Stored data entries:
(** * pyedit: the interactive console, the recent-files list and the script runner

    A shallow embedding of the parts of [src/pyedit.py] that carry logic of
    their own: [InteractiveConsole] (prompt, read-only scrollback, command
    history), [ScriptRunner.run_script], [SettingsManager] (saving and
    reading back the lists), and of [PythonFocusedEditorController] the
    recent-files list, the font size, the status bar with the tab title,
    and Replace All.

    Characters are the 256 code points of Latin-1, written as [ascii]; a
    Python [str] and the plain text of a Qt document are both [list ascii]. *)

From Stdlib Require Import Ascii String List ZArith Lia Bool Arith DecimalString.
Import ListNotations.

(** ** Python strings and lists *)

Module Py.

Definition str := list ascii.

(** A string literal of the source. *)
Definition lit (s : string) : str := list_ascii_of_string s.

(** [str.isspace] on one character: the white space of Unicode below
    U+0100, that is TAB..CR, FS..US, SPACE, NEL and NBSP. *)
Definition isspace (c : ascii) : bool :=
  let n := nat_of_ascii c in
  ((9 <=? n) && (n <=? 13)) || ((28 <=? n) && (n <=? 32))
  || (n =? 133) || (n =? 160).

Fixpoint lstrip (s : str) : str :=
  match s with
  | [] => []
  | c :: r => if isspace c then lstrip r else s
  end.

Definition rstrip (s : str) : str := rev (lstrip (rev s)).

(** [s.strip()] *)
Definition strip (s : str) : str := rstrip (lstrip s).

(** [s[n:]] for [n >= 0] *)
Definition slice_from (n : nat) (s : str) : str := skipn n s.

(** [l[i]]: negative indices count from the end, anything outside
    [-len(l) <= i < len(l)] raises IndexError ([None]). *)
Definition getitem {A} (l : list A) (i : Z) : option A :=
  let n := Z.of_nat (length l) in
  if (0 <=? i)%Z && (i <? n)%Z then nth_error l (Z.to_nat i)
  else if (- n <=? i)%Z && (i <? 0)%Z then nth_error l (Z.to_nat (n + i))
  else None.

(** [bool(s)] for a string: non-empty. *)
Definition truthy (s : str) : bool :=
  match s with [] => false | _ => true end.

Definition str_eqb (a b : str) : bool :=
  if list_eq_dec ascii_dec a b then true else false.

(** [x in l] for a list of strings. *)
Fixpoint contains (x : str) (l : list str) : bool :=
  match l with
  | [] => false
  | y :: r => str_eqb y x || contains x r
  end.

(** [l.remove(x)] when [x in l]: drops the first element equal to [x]. *)
Fixpoint remove (x : str) (l : list str) : list str :=
  match l with
  | [] => []
  | y :: r => if str_eqb y x then r else y :: remove x r
  end.

(** [s.startswith(p)] *)
Fixpoint startswith (s p : str) : bool :=
  match p, s with
  | [], _ => true
  | _ :: _, [] => false
  | a :: p', b :: s' => Ascii.eqb a b && startswith s' p'
  end.

(** [s.endswith(p)] *)
Definition endswith (s p : str) : bool := startswith (rev s) (rev p).

(** [s.removesuffix(p)] *)
Definition removesuffix (s p : str) : str :=
  if endswith s p then firstn (length s - length p) s else s.

(** [s.replace(old, new)] for a non-empty [old]: occurrences are taken
    from the left and do not overlap; [skip] counts the characters of the
    occurrence just replaced that are still to be passed over. *)
Fixpoint replace_from (old new : str) (skip : nat) (s : str) : str :=
  match s with
  | [] => []
  | c :: r =>
      match skip with
      | S k => replace_from old new k r
      | O =>
          if startswith s old
          then new ++ replace_from old new (length old - 1) r
          else c :: replace_from old new 0 r
      end
  end.

(** [s.replace(old, new)]; an empty [old] matches before every character
    and at the end. *)
Definition replace (s old new : str) : str :=
  match old with
  | [] => new ++ flat_map (fun c => c :: new) s
  | _ :: _ => replace_from old new 0 s
  end.

(** [old in s] for strings. *)
Definition occurs (old s : str) : Prop := exists a b, s = a ++ old ++ b.

(** [s.lower()] below U+0100: A..Z and the accented capitals move up by 32. *)
Definition lower_char (c : ascii) : ascii :=
  let n := nat_of_ascii c in
  if ((65 <=? n) && (n <=? 90)) || ((192 <=? n) && (n <=? 214))
     || ((216 <=? n) && (n <=? 222))
  then ascii_of_nat (n + 32) else c.

Definition lower (s : str) : str := map lower_char s.

(** [str(n)] for an integer [n >= 0]. *)
Definition str_of_nat (n : nat) : str :=
  lit (NilZero.string_of_uint (Nat.to_uint n)).

End Py.

(** ** The toolkit's text document

    The document of a [QPlainTextEdit] is identified with its plain text:
    blocks (lines) are separated by a line feed.  Line wrapping is off
    ([setLineWrapMode(NoWrap)] in [__init__]), so [StartOfLine] and
    [EndOfLine] are the bounds of the block.  A cursor is a pair of offsets
    (anchor, position) into that text. *)

Module Qt.

Import Py.

Definition LF : ascii := "010"%char.
Definition CR : ascii := "013"%char.

Definition is_LF (c : ascii) : bool := Ascii.eqb c LF.
Definition is_CR (c : ascii) : bool := Ascii.eqb c CR.

(** What [QTextCursor.insertText] adds to the plain text: a carriage
    return starts a new block like a line feed does, and CR LF counts as
    one separator. *)
Fixpoint plain (s : str) : str :=
  match s with
  | [] => []
  | c :: r =>
      if is_CR c then
        match r with
        | d :: r' => if is_LF d then LF :: plain r' else LF :: plain r
        | [] => [LF]
        end
      else c :: plain r
  end.

(** The characters before the first line feed. *)
Fixpoint upto_LF (s : str) : str :=
  match s with
  | [] => []
  | c :: r => if is_LF c then [] else c :: upto_LF r
  end.

(** [movePosition(StartOfLine)] from offset [p]. *)
Definition block_start (t : str) (p : nat) : nat :=
  p - length (upto_LF (rev (firstn p t))).

(** [movePosition(EndOfLine)] from offset [p]. *)
Definition block_end (t : str) (p : nat) : nat :=
  p + length (upto_LF (skipn p t)).

(** The text between two offsets ([selectedText] of a selection inside
    one block). *)
Definition sub (t : str) (s e : nat) : str := firstn (e - s) (skipn s t).

(** How the document moves the offset [p] of any cursor on it when [n]
    characters from [s] on are removed, and when [n] characters are
    inserted at [s]. *)
Definition after_remove (s n p : nat) : nat :=
  if p <? s then p else if p <? s + n then s else p - n.

Definition after_insert (s n p : nat) : nat :=
  if p <? s then p else p + n.

(** [QChar.isPrint] below U+0100. *)
Definition isPrint (c : ascii) : bool :=
  let n := nat_of_ascii c in
  ((32 <=? n) && (n <=? 126)) || ((160 <=? n) && negb (n =? 173)).

Definition TAB : ascii := "009"%char.

(** The event text that a text edit takes as input: a format character
    (below U+0100 the soft hyphen U+00AD), a printable character, or a
    tab. *)
Definition isAcceptableInput (c : ascii) : bool :=
  (nat_of_ascii c =? 173) || isPrint c || Ascii.eqb c TAB.

(** The key events that are modelled, all without modifiers.  Chords that
    edit or select (paste, cut, undo, Shift with an arrow) are not among
    them. *)
Inductive Key :=
| Key_Up | Key_Down | Key_Return | Key_Enter
| Key_Backspace | Key_Delete
| Key_Left | Key_Right | Key_Home | Key_End
| Key_Char (ch : ascii)   (* a key whose event text is [ch] *)
| Key_Other.              (* a key the default handling ignores *)

End Qt.

(** ** InteractiveConsole *)

Module Console.

Import Py Qt.

Record t := mk {
  text : str;                      (* document().toPlainText() *)
  anchor : nat;                    (* textCursor().anchor() *)
  position : nat;                  (* textCursor().position() *)
  read_only : bool;                (* isReadOnly() *)
  prompt : str;
  current_line_start_pos : nat;
  history : list str;
  history_index : Z;
  emitted : list str               (* command_entered emissions, oldest first *)
}.

Definition with_doc (c : t) (tx : str) (a p : nat) : t :=
  mk tx a p (read_only c) (prompt c) (current_line_start_pos c)
     (history c) (history_index c) (emitted c).

Definition with_prompt (c : t) (pr : str) : t :=
  mk (text c) (anchor c) (position c) (read_only c) pr
     (current_line_start_pos c) (history c) (history_index c) (emitted c).

Definition with_line_start (c : t) (n : nat) : t :=
  mk (text c) (anchor c) (position c) (read_only c) (prompt c) n
     (history c) (history_index c) (emitted c).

▸ **Problem**:
Retype the entries above exactly, but only from the line containing "Definition str_of_nat (n" through the line containing "p - length (upto_LF (rev (firstn p t))).", both included.

▸ **Exercise result**:
Definition str_of_nat (n : nat) : str :=
  lit (NilZero.string_of_uint (Nat.to_uint n)).

End Py.

(** ** The toolkit's text document

    The document of a [QPlainTextEdit] is identified with its plain text:
    blocks (lines) are separated by a line feed.  Line wrapping is off
    ([setLineWrapMode(NoWrap)] in [__init__]), so [StartOfLine] and
    [EndOfLine] are the bounds of the block.  A cursor is a pair of offsets
    (anchor, position) into that text. *)

Module Qt.

Import Py.

Definition LF : ascii := "010"%char.
Definition CR : ascii := "013"%char.

Definition is_LF (c : ascii) : bool := Ascii.eqb c LF.
Definition is_CR (c : ascii) : bool := Ascii.eqb c CR.

(** What [QTextCursor.insertText] adds to the plain text: a carriage
    return starts a new block like a line feed does, and CR LF counts as
    one separator. *)
Fixpoint plain (s : str) : str :=
  match s with
  | [] => []
  | c :: r =>
      if is_CR c then
        match r with
        | d :: r' => if is_LF d then LF :: plain r' else LF :: plain r
        | [] => [LF]
        end
      else c :: plain r
  end.

(** The characters before the first line feed. *)
Fixpoint upto_LF (s : str) : str :=
  match s with
  | [] => []
  | c :: r => if is_LF c then [] else c :: upto_LF r
  end.

(** [movePosition(StartOfLine)] from offset [p]. *)
Definition block_start (t : str) (p : nat) : nat :=
  p - length (upto_LF (rev (firstn p t))).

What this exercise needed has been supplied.